Dataset entries:
Lemma findIndex_app_r l l' :
  findIndex p l = None ->
  findIndex p (l ++ l') = (fun k => (length l + k)%nat) <$> findIndex p l'.
Proof.
  induction l as [|a l IH]; simpl.
  - intros _. by destruct (findIndex p l').
  - destruct (p a); [done|].
    destruct (findIndex p l) as [k|]; simpl; [done|].
    intros _. rewrite IH by done. by destruct (findIndex p l').
Qed.

Lemma findIndex_here l i x :
  l !! i = Some x -> p x = true ->
  (forall j y, (j < i)%nat -> l !! j = Some y -> p y = false) ->
  findIndex p l = Some i.
Proof.
  revert i. induction l as [|a l IH]; intros [|i]; simpl; try done.
  - by intros [= ->] ->.
  - intros Hx Hp Hlt.
    rewrite (Hlt O a) by (simpl; done || lia).
    rewrite (IH i); [done..|].
    intros j y Hj Hy. apply (Hlt (S j) y); [lia|done].
Qed.
End FindIndex.

(** ** The updater of lines 86-107 *)

Lemma upsert_found tid rl txt isFinal prev i :
  findIndex (fun m => bool_decide (id m = tid)) prev = Some i ->
  exists m, prev !! i = Some m ∧ id m = tid ∧
    upsert tid rl txt isFinal prev
    = <[i := mkMessage tid (role m) txt (negb isFinal)]> prev.
Proof.
  intros Hi. destruct (findIndex_Some _ _ _ Hi) as (m & Hm & Hp & _).
  apply bool_decide_eq_true in Hp. exists m. split_and!; [done..|].
  unfold upsert. by rewrite Hi, Hm, Hp.
Qed.

Lemma upsert_unused tid rl txt isFinal prev :
  unused tid prev ->
  upsert tid rl txt isFinal prev = prev ++ [mkMessage tid rl txt (negb isFinal)].
Proof. unfold unused, upsert. by intros ->. Qed.
Lemma exchange_load_retry (err : error) (x1 : X) (data : any) (x2 : X) :
  exchanger_exchange x (the_request cmd pl result) = (Failed err, x1) ->
  is_ErrOutOfMemory err = false ->
  is_errLoadRequired err = true ->
  exchanger_exchange x1 (load_request s) = (Done data, x2) ->
  exchange exchanger_exchange (S fuel) s x cmd pl result
  = after [the_request cmd pl result; load_request s]
      (exchange exchanger_exchange fuel s x2 cmd pl result).
Proof.
  intros H Hoom Hlr H2. simpl.
  rewrite H. simpl. rewrite Hoom, Hlr, H2. simpl.
  destruct result; reflexivity.
Qed.

Lemma exchange_other_error (err : error) (x1 : X) :
  exchanger_exchange x (the_request cmd pl result) = (Failed err, x1) ->
  is_ErrOutOfMemory err = false ->
  is_errLoadRequired err = false ->
  exchange exchanger_exchange (S fuel) s x cmd pl result
  = Some {| out_script := set_errCount s 0; out_exchanger := x1;
            out_trace := [the_request cmd pl result];
            out_result := result;
            out_err := Some (rewriteJavaScriptStack (set_errCount s 0) err) |}.
Proof.
  intros H Hoom Hlr. simpl. rewrite H. simpl.
  rewrite Hoom, Hlr. destruct result; reflexivity.
Qed.

End Step.

(** *** Runs of out-of-memory replies *)

Lemma after_nil (o : option (outcome X)) : after [] o = o.
Proof. destruct o as [[? ? ? ? ?]|]; reflexivity. Qed.

Lemma set_errCount_same (s : Script) : set_errCount s (errCount s) = s.
Proof. destruct s; reflexivity. Qed.

Lemma int_add_1 (c : Z) : 0 <= c <= 2 -> int_add c 1 = c + 1.
Proof.
  intros H. apply int_wrap_small. unfold in_int, int_min, int_max. lia.
Qed.
(** A join keeps one entry per user as long as a connection that is
    already in the room announces the user id it has there or one that
    nobody has there.  That proviso is the gap of the first case of the
    handler; the second and third case need none. *)
Lemma newUser_keeps_userIds_unique sid userData env (reg : Registry) :
  userIdsUnique reg →
  (∀ uid roomId users u,
     ud_userId userData = Some uid → ud_roomId userData = Some roomId →
     Js.get roomId reg = Some users →
     Js.find (λ user, socketId user = sid) users = Some u →
     userId u = uid ∨ Forall (λ v, userId v ≠ uid) users) →
  userIdsUnique (registry (newUser sid userData env reg)).
Proof.
  intros Huniq Hsame.
  destruct (Js.truthy_opt (ud_userId userData)) eqn:Hu;
    [|by rewrite newUser_invalid by auto].
  destruct (Js.truthy_opt (ud_roomId userData)) eqn:Hr;
    [|by rewrite newUser_invalid by auto].
  destruct (ud_userId userData) as [uid|] eqn:Eu; [|done].
  destruct (ud_roomId userData) as [roomId|] eqn:Er; [|done].
  cbn in Hu, Hr.
  destruct (read_Inherited_dec roomId reg) as [Hread|Hread];
    [by rewrite (newUser_blocked sid userData uid roomId) by done|].
  rewrite (newUser_run sid userData uid roomId) by done. cbn zeta.
  assert (NoDup (userId <$> default [] (Js.get roomId reg))) as Hnd.
  { destruct (Js.get roomId reg) as [users|] eqn:Hget; [|apply NoDup_nil_2].
    apply (Huniq roomId). by apply get_Some_elem. }
  assert (∀ users',
    NoDup (userId <$> users') →
    userIdsUnique (Js.set roomId users' reg)) as Hset.
  { intros users' Hnd' rid us [E|Hin]%elem_of_set; [by simplify_eq|].
    by apply (Huniq rid). }
  destruct (Js.findIndex _ _) as [i|] eqn:Hi.
  - apply findIndex_find in Hi as (u & Hfind & Hlook).
    destruct (Js.get roomId reg) as [users|] eqn:Hget; [|done].
    cbn in *. apply Hset.
    apply (userIds_overwrite uid _ users i u); [done..| |done].
    by apply (Hsame uid roomId users u).
  - destruct (Js.some _ _) eqn:Hsome.
    + cbn. apply Hset. by rewrite userIds_rewriteUser.
    + apply some_false in Hsome.
      assert (userIdsUnique (Js.set roomId
        (Js.push (default [] (Js.get roomId reg)) (entryOf sid uid userData))
        reg)) as Hpush by by apply Hset, (userIds_push uid).
      by destruct (fetch env _ _ _) as [|[|]].
Qed.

EXERCISE AIM:
What you retype should run from the first line of the entries above through the line containing "findIndex (fun m", exactly and in full.

THE COMPLETED TASK:
Lemma findIndex_app_r l l' :
  findIndex p l = None ->
  findIndex p (l ++ l') = (fun k => (length l + k)%nat) <$> findIndex p l'.
Proof.
  induction l as [|a l IH]; simpl.
  - intros _. by destruct (findIndex p l').
  - destruct (p a); [done|].
    destruct (findIndex p l) as [k|]; simpl; [done|].
    intros _. rewrite IH by done. by destruct (findIndex p l').
Qed.

Lemma findIndex_here l i x :
  l !! i = Some x -> p x = true ->
  (forall j y, (j < i)%nat -> l !! j = Some y -> p y = false) ->
  findIndex p l = Some i.
Proof.
  revert i. induction l as [|a l IH]; intros [|i]; simpl; try done.
  - by intros [= ->] ->.
  - intros Hx Hp Hlt.
    rewrite (Hlt O a) by (simpl; done || lia).
    rewrite (IH i); [done..|].
    intros j y Hj Hy. apply (Hlt (S j) y); [lia|done].
Qed.
End FindIndex.

(** ** The updater of lines 86-107 *)

Lemma upsert_found tid rl txt isFinal prev i :
  findIndex (fun m => bool_decide (id m = tid)) prev = Some i ->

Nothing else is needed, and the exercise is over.